Measure of a Man, produced by Coalescence Theatre Productions and directed by ILesa Duncan, doesn’t offer a straightforward biodrama about Hampton. Instead, Demorris Burrows as Hampton takes us on a powerful collage-like journey through Hampton’s story as being representative of racism and revolution in the U.S. When we enter the theater, Burrows is stretched out facedown on a mattress onstage, a large bloodstain visible on his T-shirt. When he arises (revealing more blood on the front), he seems unsure where he is. Limbo? An alternate universe? No matter. There’s still work to be done.

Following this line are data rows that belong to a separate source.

Fixpoint lookup (c : string) (l : list (string * value)) : option value :=
  match l with
  | [] => None
  | (c', v) :: l' => if String.eqb c' c then Some v else lookup c l'
  end.

(** [row[c]]: the cell under label [c] (the first one; the selections the
    caller builds never repeat a label). *)
Definition cell (r : Series) (c : string) : value :=
  match lookup c (items r) with
  | Some v => v
  | None => NaN
  end.

Definition mem (c : string) (l : list string) : bool :=
  existsb (String.eqb c) l.

(** [df[c]]: one column, as the list of its cells. *)
Definition column (df : DataFrame) (c : string) : list value :=
  map (fun r => cell r c) (rows df).

Definition select (cols : list string) (r : Series) : Series :=
  mkSeries (name r) (map (fun c => (c, cell r c)) cols).

(** [df[cols]]: the columns [cols], in that order; a label that is not a
    column raises [KeyError]. *)
Definition getitem_columns (df : DataFrame) (cols : list string)
  : result DataFrame :=
  match filter (fun c => negb (mem c (columns df))) cols with
  | [] => Ok (mkDataFrame cols (map (select cols) (rows df)))
  | missing => Err (KeyError missing)
  end.

(** [df[mask]]: the rows at which the boolean mask holds, in order. *)
Definition getitem_mask (df : DataFrame) (mask : Series -> bool) : DataFrame :=
  mkDataFrame (columns df) (filter mask (rows df)).

(** [df.iloc[0]]: the first row of the frame, [IndexError] when it has none.
    The cells are handed back as the frame stores them.  pandas gives the row
    the common dtype of the frame's columns: in a frame whose columns are all
    numeric and one of them a float column, the integers of the row come back
    as floats ([5] as [5.0]).  That conversion is outside the model.  It
    cannot happen in a frame that has a text column ([has_text] below); the
    statements that speak of the cells of a row read this way are made for
    such frames, the others speak of the row's label or of the row it was
    read from. *)
Definition iloc0 (df : DataFrame) : result Series :=
  match rows df with
  | r :: _ => Ok r
  | [] => Err IndexError
  end.

Definition set_item (c : string) (v : value) (r : Series) : Series :=
  mkSeries (name r)
    (match lookup c (items r) with
     | Some _ =>
         map (fun it => if String.eqb (fst it) c then (c, v) else it) (items r)
     | None => items r ++ [(c, v)]
     end).

(** [df[c] = vals]: overwrites column [c] when the frame has one, appends it
    as the last column otherwise. *)
Definition setitem (df : DataFrame) (c : string) (vals : list value)
  : DataFrame :=
  mkDataFrame
    (if mem c (columns df) then columns df else columns df ++ [c])
    (map (fun rv => set_item c (snd rv) (fst rv)) (combine (rows df) vals)).
(** * seata-js: the TCP frame decoder [SeataTcpBuffer]

    A shallow embedding of
    [packages/seata-js/src/seata-rpc-client/seata-tcp-buffer.ts]
    and the properties of its [receive] method. *)

From Stdlib Require Import ZArith List Bool Lia.
From Stdlib.Strings Require Import Byte.
Import ListNotations.
Local Open Scope Z_scope.

(** ** Protocol constants *)

(** Modelled from the spec: the module [seata-protocol/protocol-constants]
    imported as [prot] is not among the sources.  [receive] reads three of
    its fields; they are the fields of this record, so that every property
    below is stated for whatever values the module gives them. *)
Record ProtocolConstants : Type := {
  MAGIC_HIGH : byte;
  MAGIC_LOW : byte;
  V1_HEAD_LENGTH : Z
}.

(** The values of the spec's end-to-end example. *)
Definition example_prot : ProtocolConstants :=
  {| MAGIC_HIGH := xda; MAGIC_LOW := xda; V1_HEAD_LENGTH := 7 |}.

(** Two distinct marker bytes, the general case of the spec's sections 3
    and 4.2. *)
Definition distinct_prot : ProtocolConstants :=
  {| MAGIC_HIGH := xda; MAGIC_LOW := xdb; V1_HEAD_LENGTH := 7 |}.

(** ** The byte accumulator *)

(** Modelled from the spec: the class [ByteBuffer] of
    [seata-common/byte-buffer] is not among the sources.  Its operations
    follow section 4.1 of the spec: an ordered sequence of octets, appended
    at the tail, searched for a byte, read at an offset without consuming,
    and trimmed at the head by [splice]. *)
Module ByteBuffer.

Definition t : Type := list byte.

Definition empty : t := [].

(** [writeBytes(data)]: concatenates [data] to the tail. *)
Definition writeBytes (data : list byte) (b : t) : t := b ++ data.

(** [getLength()]: the current byte count. *)
Definition getLength (b : t) : Z := Z.of_nat (length b).

Fixpoint indexFrom (i : Z) (value : byte) (b : t) : Z :=
  match b with
  | [] => -1
  | x :: rest => if Byte.eqb x value then i else indexFrom (i + 1) value rest
  end.

(** [indexOf(value)]: the lowest index holding [value], or [-1]. *)
Definition indexOf (value : byte) (b : t) : Z := indexFrom 0 value b.

Definition octet (x : byte) : Z := Z.of_N (Byte.to_N x).

Definition uint32BE (b3 b2 b1 b0 : byte) : Z :=
  Z.lor (Z.shiftl (octet b3) 24)
    (Z.lor (Z.shiftl (octet b2) 16)
       (Z.lor (Z.shiftl (octet b1) 8) (octet b0))).

(** [readInt({ unsigned: true, index })]: the 4-byte big-endian unsigned
    integer at [index], nothing removed; it fails when
    [index + 4 > getLength()]. *)
Definition readUInt32BE (index : Z) (b : t) : option Z :=
  if (0 <=? index) && (index + 4 <=? getLength b) then
    match skipn (Z.to_nat index) b with
    | b3 :: b2 :: b1 :: b0 :: _ => Some (uint32BE b3 b2 b1 b0)
    | _ => None
    end
  else None.

(** [splice(start, count)]: removes [count] bytes beginning at [start] and
    returns them; the bytes before [start] are discarded as well.  It
    fails when [start + count > getLength()].  The spec gives no meaning
    to a negative [start] or [count]; no range of bytes answers to one, and
    the model lets the operation fail there too. *)
Definition splice (start count : Z) (b : t) : option (list byte * t) :=
  if (0 <=? start) && (0 <=? count) && (start + count <=? getLength b) then
    Some (firstn (Z.to_nat count) (skipn (Z.to_nat start) b),
          skipn (Z.to_nat (start + count)) b)
  else None.

End ByteBuffer.

(** ** Control flow of [receive] *)

(** The two ways an accumulator operation can fail, with the arguments of
    the failing call and the byte count at that moment. *)
Inductive fault : Type :=
| ReadOutOfRange (index len : Z)
| SpliceOutOfRange (start count len : Z).

(** How a piece of the loop body ends: it falls through with a value, it
    executes [return], or an accumulator operation fails. *)
Inductive completion (A : Type) : Type :=
| Normal (a : A)
| Return
| Throw (f : fault).
Arguments Normal {A} a.
Arguments Return {A}.
Arguments Throw {A} f.

(** Statements of the body act on [this.buff]. *)
Definition M (A : Type) : Type := ByteBuffer.t -> completion A * ByteBuffer.t.

Definition ret {A : Type} (a : A) : M A := fun b => (Normal a, b).

Definition bind {A B : Type} (m : M A) (k : A -> M B) : M B :=
  fun b =>
    match m b with
    | (Normal a, b') => k a b'
    | (Return, b') => (Return, b')
    | (Throw f, b') => (Throw f, b')
    end.

Notation "x <- m ;; k" := (bind m (fun x => k))
  (at level 61, m at next level, right associativity).
Notation "m ;; k" := (bind m (fun _ => k))
  (at level 61, right associativity).

Definition return_ {A : Type} : M A := fun b => (Return, b).

Definition when (c : bool) (m : M unit) : M unit :=
  if c then m else ret tt.

Definition getLength : M Z := fun b => (Normal (ByteBuffer.getLength b), b).

Definition indexOf (value : byte) : M Z :=
  fun b => (Normal (ByteBuffer.indexOf value b), b).

Definition readInt (index : Z) : M Z :=
  fun b =>
    match ByteBuffer.readUInt32BE index b with
    | Some n => (Normal n, b)
    | None => (Throw (ReadOutOfRange index (ByteBuffer.getLength b)), b)
    end.

Definition splice (start count : Z) : M (list byte) :=
  fun b =>
    match ByteBuffer.splice start count b with
    | Some (removed, b') => (Normal removed, b')
    | None => (Throw (SpliceOutOfRange start count (ByteBuffer.getLength b)), b)
    end.

(** ** [SeataTcpBuffer.receive] *)

(** How a call of [receive] ends.  [Running] is the loop still going when
    the iterations allowed to the model are used up. *)
Inductive status : Type :=
| Finished
| Failed (f : fault)
| Running.

(** What a call leaves behind: the buffers passed to [this.subscriber], in
    call order, and the accumulator. *)
Record outcome : Type := {
  emitted : list (list byte);
  buff : ByteBuffer.t;
  st : status
}.

Section Receive.

Variable prot : ProtocolConstants.

(** Lines 85 to 97, the body of [if (highMagicIndex !== 0 ||
    lowMagicIndex !== 1)]: the head of the accumulator is dropped, and the
    call returns when too little is left. *)
Definition discard (highMagicIndex lowMagicIndex : Z) : M unit :=
  (if lowMagicIndex - highMagicIndex =? 1 then
     splice 0 highMagicIndex ;; ret tt
   else
     let maxMagicPosition := Z.max highMagicIndex lowMagicIndex in
     len <- getLength ;;
     when (maxMagicPosition + 1 >=? len) return_ ;;
     splice 0 (maxMagicPosition + 1) ;; ret tt) ;;
  len <- getLength ;;
  when (len <? V1_HEAD_LENGTH prot) return_.

(** Lines 101 and 102: the length field is read and that many bytes are
    cut off the front. *)
Definition extract : M (list byte) :=
  fullLength <- readInt 3 ;;
  buff <- splice 0 fullLength ;;
  ret buff.

(** One pass through the body of the [while] loop, up to the call of the
    subscriber: a normal completion carries the buffer handed to
    [this.subscriber]. *)
Definition iteration : M (list byte) :=
  highMagicIndex <- indexOf (MAGIC_HIGH prot) ;;
  lowMagicIndex <- indexOf (MAGIC_LOW prot) ;;
  (* check magic high index and magic low index *)
  when (negb (highMagicIndex =? -1) && negb (lowMagicIndex =? -1))
    return_ ;;
  (* resolve wrong magic position *)
  when (negb (highMagicIndex =? 0) || negb (lowMagicIndex =? 1))
    (discard highMagicIndex lowMagicIndex) ;;
  (* read full length *)
  extract.

(** [while (this.buff.getLength() >= prot.V1_HEAD_LENGTH) { ... }], with a
    bound on the number of iterations. *)
Fixpoint while (fuel : nat) (b : ByteBuffer.t) : outcome :=
  if ByteBuffer.getLength b <? V1_HEAD_LENGTH prot then
    {| emitted := []; buff := b; st := Finished |}
  else
    match fuel with
    | O => {| emitted := []; buff := b; st := Running |}
    | S fuel' =>
        match iteration b with
        | (Normal frame, b') =>
            let r := while fuel' b' in
            {| emitted := frame :: emitted r; buff := buff r; st := st r |}
        | (Return, b') => {| emitted := []; buff := b'; st := Finished |}
        | (Throw f, b') => {| emitted := []; buff := b'; st := Failed f |}
        end
    end.

(** [receive(data)] on a decoder whose accumulator holds [acc]. *)
Definition receive (fuel : nat) (acc : ByteBuffer.t) (data : list byte)
  : outcome :=
  while fuel (ByteBuffer.writeBytes data acc).

(** The transport's ['data'] events: one [receive] per chunk, in arrival
    order, each on the accumulator the previous one left.  A call that
    does not return normally ends the sequence. *)
Fixpoint receiveAll (fuel : nat) (acc : ByteBuffer.t)
    (chunks : list (list byte)) : outcome :=
  match chunks with
  | [] => {| emitted := []; buff := acc; st := Finished |}
  | data :: rest =>
      let r := receive fuel acc data in
      match st r with
      | Finished =>
          let r' := receiveAll fuel (buff r) rest in
          {| emitted := emitted r ++ emitted r';
             buff := buff r'; st := st r' |}
      | _ => r
      end
  end.

End Receive.

(** ** The accumulator's operations *)

Module ByteBufferFacts.
Import ByteBuffer.

Lemma indexFrom_range (value : byte) (b : t) :
  forall i, 0 <= i ->
    indexFrom i value b = -1 \/
    (i <= indexFrom i value b < i + getLength b).
Proof.
  induction b as [|x rest IH]; intros i Hi; simpl.
  - now left.
  - destruct (Byte.eqb x value).
    + right. unfold getLength. simpl length. lia.
    + destruct (IH (i + 1)) as [E|E]; [lia|now left|right].
      unfold getLength in *. simpl length. lia.
Qed.

Lemma indexFrom_found (value : byte) (b : t) :
  forall i, 0 <= i -> In value b -> indexFrom i value b <> -1.
Proof.
  induction b as [|x rest IH]; intros i Hi Hin; simpl.
  - destruct Hin.
  - destruct (Byte.eqb x value) eqn:E; [lia|].
    destruct Hin as [->|Hin].
    + rewrite (Byte.byte_dec_lb (x:=value) (y:=value) eq_refl) in E. discriminate.
    + apply IH; [lia|assumption].
Qed.

Lemma indexFrom_absent (value : byte) (b : t) :
  forall i, ~ In value b -> indexFrom i value b = -1.
Proof.
  induction b as [|x rest IH]; intros i Hn; simpl; [reflexivity|].
  destruct (Byte.eqb x value) eqn:E.
  - exfalso. apply Hn. left. now apply Byte.byte_dec_bl.
  - apply IH. intro H. apply Hn. now right.
Qed.

(** [indexOf] answers [-1] exactly when the byte occurs nowhere. *)
Lemma indexOf_found (value : byte) (b : t) :
  In value b <-> indexOf value b <> -1.
Proof.
  unfold indexOf. split.
  - apply indexFrom_found. lia.
  - intros H. destruct (in_dec Byte.byte_eq_dec value b) as [Hin|Hn];
      [assumption|].
    exfalso. apply H. now apply indexFrom_absent.
Qed.

Lemma indexOf_range (value : byte) (b : t) :
  indexOf value b = -1 \/ 0 <= indexOf value b < getLength b.
Proof.
  unfold indexOf. destruct (indexFrom_range value b 0) as [E|E];
    [lia|now left|right; lia].
Qed.

Lemma splice_front (count : Z) (b : t) (removed rest : list byte) :
  splice 0 count b = Some (removed, rest) ->
  b = removed ++ rest /\ getLength removed = count.
Proof.
  unfold splice. simpl.
  destruct (0 <=? count) eqn:Hc; [|discriminate].
  destruct (count <=? getLength b) eqn:Hl; [|discriminate].
  intros H. injection H as <- <-.
  apply Z.leb_le in Hc, Hl. unfold getLength in *.
  split.
  - symmetry. apply firstn_skipn.
  - rewrite length_firstn. lia.
Qed.
Definition bind {A B : Type} (m : resultado A) (k : A -> resultado B)
  : resultado B :=
  match m with
  | Ok a => k a
  | Error e => Error e
  end.

Notation "x <- m ;; k" := (bind m (fun x => k))
  (at level 61, m at next level, right associativity).

Fixpoint map_m {A B : Type} (f : A -> resultado B) (l : list A)
  : resultado (list B) :=
  match l with
  | [] => Ok []
  | a :: l' => b <- f a ;; bs <- map_m f l' ;; Ok (b :: bs)
  end.

(** ** Data model *)

(** A float64 cell: [None] is NaN. *)
Definition celda : Type := option Z.

(** The columns of owid-covid-data that the scripts read. *)
Record FilaCovid : Type := {
  iso_code : string;
  location : string;
  date : string;
  total_cases : celda;
  total_deaths : celda
}.

(** [datetime.date]: compared field by field, year first. *)
Record Fecha : Type := { anio : Z; mes : Z; dia : Z }.

(** A row of [datos] after the projection and renaming (lines 85-98 of
    variant b): 'Código ISO', 'País', 'Fecha', 'Casos totales',
    'Muertes totales'. *)
Record FilaTabla : Type := {
  codigo_iso : string;
  pais : string;
  fecha : Fecha;
  casos_totales : celda;
  muertes_totales : celda
}.

(** A row of the GeoDataFrame [paises]; the geometry is carried along and
    never inspected. *)
Record Poligono : Type := {
  ADM0_ISO : string;
  geometry : string
}.

(** ** pandas primitives *)

Module Pandas.

(** Boolean-mask indexing [df[mask]]: the rows whose mask entry is True,
    in row order.  The mask is always computed from the frame it indexes,
    so both have the same length. *)
Fixpoint seleccionar {A : Type} (mascara : list bool) (filas : list A)
  : list A :=
  match mascara, filas with
  | b :: m, f :: fs => if b then f :: seleccionar m fs else seleccionar m fs
  | _, _ => []
  end.

(** [Series.sum()] with the default [skipna=True]: NaN cells are skipped
    and the sum of no cell is 0, never NaN. *)
Fixpoint suma_presentes (columna : list celda) : Z :=
  match columna with
  | [] => 0
  | None :: c => suma_presentes c
  | Some v :: c => v + suma_presentes c
  end.

Definition sum (columna : list celda) : celda :=
  Some (suma_presentes columna).

(** [Series.max()] with the default [skipna=True]: NaN cells are skipped
    and the maximum of no cell is NaN. *)
Fixpoint max (columna : list celda) : celda :=
  match columna with
  | [] => None
  | None :: c => max c
  | Some v :: c =>
      match max c with
      | Some m => Some (Z.max v m)
      | None => Some v
      end
  end.
(** The plot of a stream with frames has one pair of lines per channel,
    over the whole time axis from 0 to the duration: each point of the
    channel is drawn on exactly one of the two lines, the red (clipped) one
    when its flag is set and the grey one otherwise, and is not-a-number on
    the other. *)
Theorem plotted_lines_partition (f : SoundFile) (i : nat)
  (Hne : frames_data f <> []) (Hi : i < num_channels f) :
  exists st ax,
    reduce_stream f = Ok st /\
    build_figure f st = Ok (figure_for f st) /\
    length (axes (figure_for f st)) = num_channels f /\
    nth_error (axes (figure_for f st)) i = Some ax /\
    (fst (xlim ax) == 0)%Q /\
    snd (xlim ax) = total_duration f /\
    length (time_downsampled (figure_for f st)) =
      length (nth i (downsampled_data st) []) /\
    length (non_clipped_data ax) = length (nth i (downsampled_data st) []) /\
    length (clipped_data ax) = length (nth i (downsampled_data st) []) /\
    forall k, k < length (nth i (downsampled_data st) []) ->
      nth k (non_clipped_data ax) None =
        (if nth k (nth i (clipped_status st) []) false
         then None else Some (nth k (nth i (downsampled_data st) []) 0%Q)) /\
      nth k (clipped_data ax) None =
        (if nth k (nth i (clipped_status st) []) false
         then Some (nth k (nth i (downsampled_data st) []) 0%Q) else None).
Proof.
  destruct (nonempty_stream_figure f Hne) as [st [Hrun Hfig]].
  destruct (reduce_stream_lengths f) as [st' [Hrun' [_ [_ Hrows]]]].
  rewrite Hrun in Hrun'. injection Hrun' as <-.
  pose proof (nonempty_stream_windows f Hne) as Hw.
  destruct (Hrows 0 (num_channels_pos f)) as [H0 _].
  destruct (Hrows i Hi) as [Hdi Hci].
  set (time := linspace 0 (total_duration f)
                        (length (nth 0 (downsampled_data st) []))).
  exists st, (axes_for time st i).
  split; [exact Hrun|]. split; [exact Hfig|].
  unfold figure_for. cbn [axes time_downsampled]. fold time.
  assert (length time = length (nth i (downsampled_data st) [])) as Htime.
  { unfold time. rewrite linspace_length. lia. }
  split; [now rewrite length_map, length_seq|].
  split; [apply map_nth_error, nth_error_seq; exact Hi|].
  unfold axes_for. cbn [xlim non_clipped_data clipped_data fst snd].
  destruct (length (nth 0 (downsampled_data st) [])) as [|[|m]] eqn:EN; try lia.
  split.
  { unfold time. rewrite linspace_nth_inner by lia. simpl inject_Z. ring. }
  split.
  { unfold time at 1. rewrite linspace_length.
    replace (S (S m) - 1) with (S m) by lia. unfold time.
    apply linspace_nth_last. }
  split; [exact Htime|].
  split; [rewrite length_map, length_combine; lia|].
  split; [rewrite length_map, length_combine, length_map; lia|].
  intros k Hk. split.
  - rewrite (nth_map_combine _ _ _ k false 0%Q) by lia. reflexivity.
  - rewrite (nth_map_combine _ _ _ k (negb false) 0%Q)
      by (rewrite length_map; lia).
    cbn [fst snd]. rewrite (map_nth negb).
    now destruct (nth k (nth i (clipped_status st) []) false).
Qed.

(** ** Short windows *)




(** ** Points in pairs *)

Lemma pairs_of_windows (threshold : Q) (ws : list (list Q)) (k : nat) :
  Forall (fun w => w <> []) ws -> k < length ws ->
  (nth (2 * k + 1) (flat_map points_of_window ws) 0 <=
   nth (2 * k) (flat_map points_of_window ws) 0)%Q /\
  nth (2 * k + 1) (flat_map (flags_of_window threshold) ws) false =
  nth (2 * k) (flat_map (flags_of_window threshold) ws) false.
Proof.
  intros Hne. revert k. induction Hne as [|w ws Hw _ IH]; intros k Hk.
  - simpl in Hk. lia.
  - destruct w as [|x rest]; [congruence|].
    destruct k as [|k].
    + simpl. split; [|reflexivity].
      apply Qle_trans with x; [apply amin_lower | apply amax_upper]; now left.
    + replace (2 * S k + 1) with (S (S (2 * k + 1))) by lia.
      replace (2 * S k) with (S (S (2 * k))) by lia.
      cbn [flat_map points_of_window flags_of_window app nth].
      apply IH. simpl in Hk. lia.
Qed.

(** The points of a channel come in pairs: for every window [k], the value
    at position [2k] is at least the value at position [2k+1], and the two
    positions carry the same clip flag. *)
Theorem points_come_in_pairs (f : SoundFile) (i k : nat)
  (Hi : i < num_channels f) (Hk : k < length (windows_of f i)) :
  exists st,
    reduce_stream f = Ok st /\
    length (nth i (downsampled_data st) []) = 2 * length (windows_of f i) /\
    (nth (2 * k + 1) (nth i (downsampled_data st) []) 0 <=
     nth (2 * k) (nth i (downsampled_data st) []) 0)%Q /\
    nth (2 * k + 1) (nth i (clipped_status st) []) false =
    nth (2 * k) (nth i (clipped_status st) []) false.
Proof.
  pose proof (factor_of_pos f) as Hf.
  exists (blocked_state clip_threshold (factor_of f) (chunk_of f) f).
  split; [apply reduce_stream_eq|].
  unfold blocked_state. simpl. rewrite !nth_rows_of by assumption.
  fold (windows_of f i). split.
  - unfold windows_of. rewrite points_length by assumption.
    now rewrite emitted_windows_length.
  - apply pairs_of_windows; [|exact Hk].
    apply nonempty_windows. exact Hf.
Qed.

(** ** The further properties at concrete inputs *)

Lemma channels_same_length_witness :
  0 < num_channels two_channels /\ 1 < num_channels two_channels /\
  exists st,
    reduce_stream two_channels = Ok st /\
    length (nth 0 (downsampled_data st) []) =
      2 * list_sum (map (fun block => range_len 0 (length block) (factor_of two_channels))
                        (blocks two_channels (chunk_of two_channels))) /\
    length (nth 0 (clipped_status st) []) = length (nth 0 (downsampled_data st) []) /\
    length (nth 1 (downsampled_data st) []) = length (nth 0 (downsampled_data st) []).
Proof.
  assert (0 < num_channels two_channels) as H0 by (vm_compute; lia).
  assert (1 < num_channels two_channels) as H1 by (vm_compute; lia).
  split; [exact H0|]. split; [exact H1|].
  exact (channels_same_length two_channels 0 1 H0 H1).
Defined.

Lemma envelope_encloses_signal_witness :
  0 < num_channels two_samples /\
  exists st,
    reduce_stream two_samples = Ok st /\
    (forall v, In v (nth 0 (downsampled_data st) []) ->
               In v (column 0 (frames_data two_samples))) /\
    (forall s, In s (column 0 (frames_data two_samples)) ->
       exists hi lo,
         In hi (nth 0 (downsampled_data st) []) /\
         In lo (nth 0 (downsampled_data st) []) /\
         (lo <= s <= hi)%Q).
Proof.
  assert (0 < num_channels two_samples) as H0 by (vm_compute; lia).
  split; [exact H0|].
  exact (envelope_encloses_signal two_samples 0 H0).
Defined.


Lemma aligned_run_is_reference_witness :
  0 < num_channels two_samples /\
  (Nat.divide (factor_of two_samples) (chunk_of two_samples) \/
   length (frames_data two_samples) <= chunk_of two_samples) /\
  exists st,
    reduce_stream two_samples = Ok st /\
    series st = unblocked_reference clip_threshold (factor_of two_samples) two_samples /\
    Z.of_nat (length (nth 0 (downsampled_data st) [])) = promised_length two_samples.
Proof.
  assert (0 < num_channels two_samples) as H0 by (vm_compute; lia).
  assert (Nat.divide (factor_of two_samples) (chunk_of two_samples) \/
          length (frames_data two_samples) <= chunk_of two_samples) as H1
    by (right; vm_compute; lia).
  split; [exact H0|]. split; [exact H1|].
  exact (aligned_run_is_reference two_samples 0 H0 H1).
Defined.

Lemma no_reduction_below_twice_target_witness :
  0 < num_channels two_samples /\
  (total_samples two_samples < 2 * target_points)%Z /\
  (factor_of two_samples = 1 <-> (total_samples two_samples < 2 * target_points)%Z) /\
  exists st,
    reduce_stream two_samples = Ok st /\
    nth 0 (downsampled_data st) [] =
      flat_map (fun s => [s; s]) (column 0 (frames_data two_samples)) /\
    length (nth 0 (downsampled_data st) []) = 2 * length (frames_data two_samples).
Proof.
  assert (0 < num_channels two_samples) as H0 by (vm_compute; lia).
  assert (total_samples two_samples < 2 * target_points)%Z as H1
    by (vm_compute; reflexivity).
  destruct (no_reduction_below_twice_target two_samples 0 H0) as [A B].
  split; [exact H0|]. split; [exact H1|]. split; [exact A | exact (B H1)].
Defined.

Burton’s play clearly aims for us to see Hampton’s life and activism, not just his martyrdom, as the key to understanding him and the mission of the Panthers and other revolutionaries.
Measure of a Man
Through 11/2: Thu–Sat 7:30 PM, Sun 3 PM; Raven Theatre, 6157 N. Clark, coalescencetheatre.org, $40, $25 students.
Note: The performance on Thu 10/31 is a Black-Out Night, “purposefully reserved for Black audiences to experience and discuss the play. . . . The intention behind this performance is to provide a supportive, safe, judgment-free space for Black theatregoers to experience a show made by Black artists in a space reserved for the Black community.” Members of the Historical Preservation Society of the Illinois Chapter of the Black Panther Party will be present at the performance and participate in a postshow discussion, followed by a reception in the lobby. Tickets for the Black-Out performance are $20, with a limited number of pay-what-you-can tickets at the door.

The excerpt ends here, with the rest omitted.